PROBLEM DESCRIPTION: Copy each line of the material in which the word "directionAlgorithms" appears.

INFORMATION:
== == ==

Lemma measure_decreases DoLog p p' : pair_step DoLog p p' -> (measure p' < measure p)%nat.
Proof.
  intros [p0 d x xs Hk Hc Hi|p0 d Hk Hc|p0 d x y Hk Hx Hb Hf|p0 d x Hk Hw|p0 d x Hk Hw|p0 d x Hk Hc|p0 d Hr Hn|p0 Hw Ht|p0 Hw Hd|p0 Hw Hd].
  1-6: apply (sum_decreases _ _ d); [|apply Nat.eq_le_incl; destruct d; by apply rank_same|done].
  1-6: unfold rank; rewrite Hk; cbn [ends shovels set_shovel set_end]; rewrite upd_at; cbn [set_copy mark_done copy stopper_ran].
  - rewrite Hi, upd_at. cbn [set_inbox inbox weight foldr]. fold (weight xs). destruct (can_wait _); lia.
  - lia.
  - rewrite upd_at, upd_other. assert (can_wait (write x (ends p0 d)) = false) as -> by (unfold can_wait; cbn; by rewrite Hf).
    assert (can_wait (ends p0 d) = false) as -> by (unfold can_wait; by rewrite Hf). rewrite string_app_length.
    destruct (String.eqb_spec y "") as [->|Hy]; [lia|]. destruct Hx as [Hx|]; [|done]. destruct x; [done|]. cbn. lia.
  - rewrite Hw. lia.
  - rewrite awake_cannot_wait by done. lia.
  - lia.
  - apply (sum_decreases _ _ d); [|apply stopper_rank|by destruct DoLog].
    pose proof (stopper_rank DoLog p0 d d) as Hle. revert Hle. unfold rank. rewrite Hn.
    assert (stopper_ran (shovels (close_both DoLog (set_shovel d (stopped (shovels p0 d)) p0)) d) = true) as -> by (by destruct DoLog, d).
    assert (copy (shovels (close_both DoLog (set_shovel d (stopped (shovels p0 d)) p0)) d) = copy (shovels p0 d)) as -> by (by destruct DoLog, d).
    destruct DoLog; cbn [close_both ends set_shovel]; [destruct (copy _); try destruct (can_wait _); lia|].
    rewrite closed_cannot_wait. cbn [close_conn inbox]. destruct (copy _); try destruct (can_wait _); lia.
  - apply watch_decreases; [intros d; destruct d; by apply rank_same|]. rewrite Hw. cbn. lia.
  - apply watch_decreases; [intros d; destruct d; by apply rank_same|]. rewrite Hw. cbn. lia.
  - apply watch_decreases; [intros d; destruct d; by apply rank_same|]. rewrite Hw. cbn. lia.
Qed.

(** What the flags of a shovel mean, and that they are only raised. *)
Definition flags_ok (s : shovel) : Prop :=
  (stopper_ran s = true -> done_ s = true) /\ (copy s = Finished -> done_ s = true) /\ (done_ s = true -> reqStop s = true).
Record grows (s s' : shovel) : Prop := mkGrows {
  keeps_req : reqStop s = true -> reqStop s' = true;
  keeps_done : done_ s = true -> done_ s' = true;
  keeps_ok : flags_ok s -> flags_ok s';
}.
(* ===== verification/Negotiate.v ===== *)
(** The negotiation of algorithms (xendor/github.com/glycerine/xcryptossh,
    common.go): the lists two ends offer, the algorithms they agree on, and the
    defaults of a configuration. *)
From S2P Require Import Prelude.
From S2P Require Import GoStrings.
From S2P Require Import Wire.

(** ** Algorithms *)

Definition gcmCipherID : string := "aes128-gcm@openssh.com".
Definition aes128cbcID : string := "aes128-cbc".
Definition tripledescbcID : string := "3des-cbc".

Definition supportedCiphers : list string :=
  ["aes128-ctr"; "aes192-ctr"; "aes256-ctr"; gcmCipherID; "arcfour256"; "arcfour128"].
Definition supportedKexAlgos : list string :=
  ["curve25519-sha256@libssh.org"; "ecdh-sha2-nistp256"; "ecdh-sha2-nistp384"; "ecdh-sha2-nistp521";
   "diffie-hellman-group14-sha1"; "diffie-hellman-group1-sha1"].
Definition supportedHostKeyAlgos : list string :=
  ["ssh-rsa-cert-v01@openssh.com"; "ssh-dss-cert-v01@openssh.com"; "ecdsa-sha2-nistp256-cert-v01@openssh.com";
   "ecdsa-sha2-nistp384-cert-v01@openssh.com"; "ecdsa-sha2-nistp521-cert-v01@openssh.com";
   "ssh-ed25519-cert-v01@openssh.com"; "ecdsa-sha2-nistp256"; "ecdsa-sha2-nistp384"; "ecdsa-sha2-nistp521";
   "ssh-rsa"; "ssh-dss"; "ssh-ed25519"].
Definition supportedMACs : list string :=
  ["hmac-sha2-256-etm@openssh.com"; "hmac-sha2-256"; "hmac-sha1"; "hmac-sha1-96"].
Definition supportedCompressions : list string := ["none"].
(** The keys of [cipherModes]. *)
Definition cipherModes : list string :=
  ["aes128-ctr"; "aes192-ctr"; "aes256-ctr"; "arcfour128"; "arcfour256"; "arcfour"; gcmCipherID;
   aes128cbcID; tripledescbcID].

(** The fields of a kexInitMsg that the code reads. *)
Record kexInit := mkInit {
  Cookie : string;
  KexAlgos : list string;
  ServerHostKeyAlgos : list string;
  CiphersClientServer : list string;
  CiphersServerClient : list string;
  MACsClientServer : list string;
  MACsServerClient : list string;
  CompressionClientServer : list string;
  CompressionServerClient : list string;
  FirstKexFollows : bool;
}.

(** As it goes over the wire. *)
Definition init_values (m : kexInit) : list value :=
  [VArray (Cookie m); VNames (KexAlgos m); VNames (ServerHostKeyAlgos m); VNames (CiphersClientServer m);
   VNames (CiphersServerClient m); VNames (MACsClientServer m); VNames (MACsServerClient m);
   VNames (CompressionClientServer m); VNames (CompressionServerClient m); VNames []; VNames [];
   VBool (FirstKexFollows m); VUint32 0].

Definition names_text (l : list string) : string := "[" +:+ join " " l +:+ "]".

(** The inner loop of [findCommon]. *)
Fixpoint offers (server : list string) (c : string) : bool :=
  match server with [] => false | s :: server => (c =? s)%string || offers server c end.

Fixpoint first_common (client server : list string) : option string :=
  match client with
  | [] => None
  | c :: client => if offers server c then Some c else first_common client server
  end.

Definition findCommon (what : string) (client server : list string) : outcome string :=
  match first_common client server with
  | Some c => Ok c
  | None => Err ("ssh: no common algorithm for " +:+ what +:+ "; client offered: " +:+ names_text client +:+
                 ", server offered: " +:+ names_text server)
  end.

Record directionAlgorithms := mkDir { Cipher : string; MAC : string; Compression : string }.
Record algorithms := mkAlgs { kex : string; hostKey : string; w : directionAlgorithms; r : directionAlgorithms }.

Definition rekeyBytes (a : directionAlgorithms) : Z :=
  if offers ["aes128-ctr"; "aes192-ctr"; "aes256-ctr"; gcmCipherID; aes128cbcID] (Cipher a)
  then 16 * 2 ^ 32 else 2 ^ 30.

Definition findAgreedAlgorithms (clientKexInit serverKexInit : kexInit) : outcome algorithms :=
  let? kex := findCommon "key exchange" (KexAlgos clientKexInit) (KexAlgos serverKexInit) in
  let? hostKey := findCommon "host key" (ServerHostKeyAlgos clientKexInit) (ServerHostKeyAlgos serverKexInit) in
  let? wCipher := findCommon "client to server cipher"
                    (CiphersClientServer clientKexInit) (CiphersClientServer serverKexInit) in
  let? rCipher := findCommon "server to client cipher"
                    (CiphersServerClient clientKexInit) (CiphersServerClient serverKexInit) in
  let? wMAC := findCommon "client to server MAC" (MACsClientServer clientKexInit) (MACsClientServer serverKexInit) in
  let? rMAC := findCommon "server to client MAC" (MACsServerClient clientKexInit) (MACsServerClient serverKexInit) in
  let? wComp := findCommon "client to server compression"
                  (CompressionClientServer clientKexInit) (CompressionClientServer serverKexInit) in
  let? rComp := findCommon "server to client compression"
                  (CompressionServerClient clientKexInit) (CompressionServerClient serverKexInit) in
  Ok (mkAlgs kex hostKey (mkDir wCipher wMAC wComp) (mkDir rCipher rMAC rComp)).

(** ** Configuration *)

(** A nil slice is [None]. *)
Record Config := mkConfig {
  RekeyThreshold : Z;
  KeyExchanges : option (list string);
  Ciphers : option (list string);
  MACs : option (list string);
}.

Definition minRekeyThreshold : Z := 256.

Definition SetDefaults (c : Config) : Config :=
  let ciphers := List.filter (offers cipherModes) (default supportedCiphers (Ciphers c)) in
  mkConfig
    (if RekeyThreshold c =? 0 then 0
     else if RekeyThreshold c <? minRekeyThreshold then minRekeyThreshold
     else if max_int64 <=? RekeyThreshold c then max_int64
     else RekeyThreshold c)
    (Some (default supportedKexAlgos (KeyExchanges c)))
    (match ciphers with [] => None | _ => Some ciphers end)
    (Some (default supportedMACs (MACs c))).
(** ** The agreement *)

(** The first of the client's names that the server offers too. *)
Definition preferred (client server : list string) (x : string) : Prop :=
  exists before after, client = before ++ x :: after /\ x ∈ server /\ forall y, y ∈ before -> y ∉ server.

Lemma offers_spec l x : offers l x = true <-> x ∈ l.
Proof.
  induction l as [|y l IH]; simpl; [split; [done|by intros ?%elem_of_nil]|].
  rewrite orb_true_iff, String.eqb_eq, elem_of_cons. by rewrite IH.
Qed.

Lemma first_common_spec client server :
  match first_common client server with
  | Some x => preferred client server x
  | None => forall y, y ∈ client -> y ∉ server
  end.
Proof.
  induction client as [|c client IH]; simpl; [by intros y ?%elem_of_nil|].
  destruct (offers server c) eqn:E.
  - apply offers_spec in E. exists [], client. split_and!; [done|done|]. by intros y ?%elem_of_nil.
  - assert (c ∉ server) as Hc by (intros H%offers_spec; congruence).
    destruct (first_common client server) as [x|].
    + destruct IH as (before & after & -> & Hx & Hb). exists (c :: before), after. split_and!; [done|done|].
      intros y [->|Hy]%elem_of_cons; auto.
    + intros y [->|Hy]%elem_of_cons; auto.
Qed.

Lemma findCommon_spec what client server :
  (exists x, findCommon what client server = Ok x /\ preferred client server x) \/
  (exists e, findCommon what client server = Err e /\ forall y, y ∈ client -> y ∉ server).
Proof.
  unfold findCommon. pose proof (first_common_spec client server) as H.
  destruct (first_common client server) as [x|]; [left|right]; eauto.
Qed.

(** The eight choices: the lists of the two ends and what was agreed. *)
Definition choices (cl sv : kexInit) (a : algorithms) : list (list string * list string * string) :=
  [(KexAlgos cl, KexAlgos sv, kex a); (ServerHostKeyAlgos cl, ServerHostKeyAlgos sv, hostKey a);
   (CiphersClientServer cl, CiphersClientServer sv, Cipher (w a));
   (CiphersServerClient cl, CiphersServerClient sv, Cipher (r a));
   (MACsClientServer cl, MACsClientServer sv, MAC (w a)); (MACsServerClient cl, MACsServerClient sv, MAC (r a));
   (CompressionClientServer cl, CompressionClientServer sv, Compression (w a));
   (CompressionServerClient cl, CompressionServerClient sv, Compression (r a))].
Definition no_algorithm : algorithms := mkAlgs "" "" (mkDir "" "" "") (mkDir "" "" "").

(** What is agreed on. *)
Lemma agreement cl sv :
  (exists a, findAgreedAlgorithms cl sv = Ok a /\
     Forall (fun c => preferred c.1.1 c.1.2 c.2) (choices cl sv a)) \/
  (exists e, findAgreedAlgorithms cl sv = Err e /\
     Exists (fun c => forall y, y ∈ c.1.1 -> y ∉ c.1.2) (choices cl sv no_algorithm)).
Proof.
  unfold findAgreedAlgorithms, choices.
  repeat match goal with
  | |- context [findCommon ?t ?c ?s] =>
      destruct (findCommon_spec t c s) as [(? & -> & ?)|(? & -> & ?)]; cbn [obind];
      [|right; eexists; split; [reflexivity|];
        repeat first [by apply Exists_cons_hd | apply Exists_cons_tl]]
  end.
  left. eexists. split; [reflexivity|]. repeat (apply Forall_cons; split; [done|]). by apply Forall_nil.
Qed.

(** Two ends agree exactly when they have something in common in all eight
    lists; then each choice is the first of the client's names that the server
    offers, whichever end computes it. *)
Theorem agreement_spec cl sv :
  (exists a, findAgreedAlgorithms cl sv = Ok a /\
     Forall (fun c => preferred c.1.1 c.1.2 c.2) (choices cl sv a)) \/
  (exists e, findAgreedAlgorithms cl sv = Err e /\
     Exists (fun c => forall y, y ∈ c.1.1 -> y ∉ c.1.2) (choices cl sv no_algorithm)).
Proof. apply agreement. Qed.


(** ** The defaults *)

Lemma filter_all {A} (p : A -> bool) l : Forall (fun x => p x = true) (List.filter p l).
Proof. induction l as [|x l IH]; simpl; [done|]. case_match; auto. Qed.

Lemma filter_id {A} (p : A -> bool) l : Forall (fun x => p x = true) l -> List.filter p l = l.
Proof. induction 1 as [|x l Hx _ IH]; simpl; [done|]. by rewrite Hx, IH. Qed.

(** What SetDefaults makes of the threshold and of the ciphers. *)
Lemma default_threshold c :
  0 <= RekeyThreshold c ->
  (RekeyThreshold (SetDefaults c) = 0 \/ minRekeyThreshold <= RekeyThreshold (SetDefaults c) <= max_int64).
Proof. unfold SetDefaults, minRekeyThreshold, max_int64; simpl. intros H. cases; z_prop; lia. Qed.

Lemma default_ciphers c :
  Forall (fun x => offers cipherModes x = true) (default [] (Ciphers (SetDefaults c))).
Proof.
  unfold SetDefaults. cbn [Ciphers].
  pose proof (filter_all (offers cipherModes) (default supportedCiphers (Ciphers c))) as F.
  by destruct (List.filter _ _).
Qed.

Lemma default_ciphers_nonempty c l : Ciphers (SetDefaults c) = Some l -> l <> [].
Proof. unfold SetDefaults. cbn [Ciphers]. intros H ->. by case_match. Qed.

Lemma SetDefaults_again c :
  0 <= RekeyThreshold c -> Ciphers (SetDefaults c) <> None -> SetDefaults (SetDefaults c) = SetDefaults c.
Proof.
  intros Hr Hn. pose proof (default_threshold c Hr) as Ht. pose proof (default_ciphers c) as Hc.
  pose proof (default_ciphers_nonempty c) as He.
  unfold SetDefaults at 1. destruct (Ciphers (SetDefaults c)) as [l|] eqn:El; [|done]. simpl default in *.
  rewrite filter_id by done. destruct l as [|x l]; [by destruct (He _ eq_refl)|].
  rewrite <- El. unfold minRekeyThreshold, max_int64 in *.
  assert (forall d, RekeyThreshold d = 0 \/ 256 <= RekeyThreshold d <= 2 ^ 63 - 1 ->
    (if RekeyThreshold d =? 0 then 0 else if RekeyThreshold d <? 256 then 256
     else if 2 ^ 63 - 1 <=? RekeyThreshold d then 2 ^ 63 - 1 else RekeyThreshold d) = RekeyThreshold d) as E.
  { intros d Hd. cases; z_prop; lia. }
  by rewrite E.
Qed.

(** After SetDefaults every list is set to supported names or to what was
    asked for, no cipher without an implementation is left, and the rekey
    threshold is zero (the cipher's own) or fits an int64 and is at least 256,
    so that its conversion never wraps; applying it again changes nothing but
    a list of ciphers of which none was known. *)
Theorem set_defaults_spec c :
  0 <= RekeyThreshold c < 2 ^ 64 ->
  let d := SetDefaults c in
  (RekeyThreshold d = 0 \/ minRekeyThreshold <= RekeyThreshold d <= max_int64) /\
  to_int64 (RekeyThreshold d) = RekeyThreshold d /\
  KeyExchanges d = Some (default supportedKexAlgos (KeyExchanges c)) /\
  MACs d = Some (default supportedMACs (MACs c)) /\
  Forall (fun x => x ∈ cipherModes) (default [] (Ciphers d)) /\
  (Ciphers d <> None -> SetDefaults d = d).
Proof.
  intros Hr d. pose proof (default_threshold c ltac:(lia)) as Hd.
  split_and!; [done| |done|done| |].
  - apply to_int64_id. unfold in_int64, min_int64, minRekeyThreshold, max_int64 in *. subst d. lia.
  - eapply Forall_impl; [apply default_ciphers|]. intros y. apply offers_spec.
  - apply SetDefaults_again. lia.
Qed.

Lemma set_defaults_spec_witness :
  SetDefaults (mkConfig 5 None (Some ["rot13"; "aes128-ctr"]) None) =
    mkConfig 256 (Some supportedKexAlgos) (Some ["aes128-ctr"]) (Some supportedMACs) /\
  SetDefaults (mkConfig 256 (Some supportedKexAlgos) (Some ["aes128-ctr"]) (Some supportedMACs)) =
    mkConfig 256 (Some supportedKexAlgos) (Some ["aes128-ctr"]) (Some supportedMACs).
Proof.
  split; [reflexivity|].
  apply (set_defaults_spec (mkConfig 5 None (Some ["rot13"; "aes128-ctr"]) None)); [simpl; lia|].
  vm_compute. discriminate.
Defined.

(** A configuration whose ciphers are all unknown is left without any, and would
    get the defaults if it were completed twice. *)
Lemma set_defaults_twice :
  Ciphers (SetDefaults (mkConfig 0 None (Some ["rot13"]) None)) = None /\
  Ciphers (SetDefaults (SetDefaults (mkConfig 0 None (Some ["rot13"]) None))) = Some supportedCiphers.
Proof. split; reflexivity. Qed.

== == ==

ANSWER SECTION:
Record directionAlgorithms := mkDir { Cipher : string; MAC : string; Compression : string }.
Record algorithms := mkAlgs { kex : string; hostKey : string; w : directionAlgorithms; r : directionAlgorithms }.
Definition rekeyBytes (a : directionAlgorithms) : Z :=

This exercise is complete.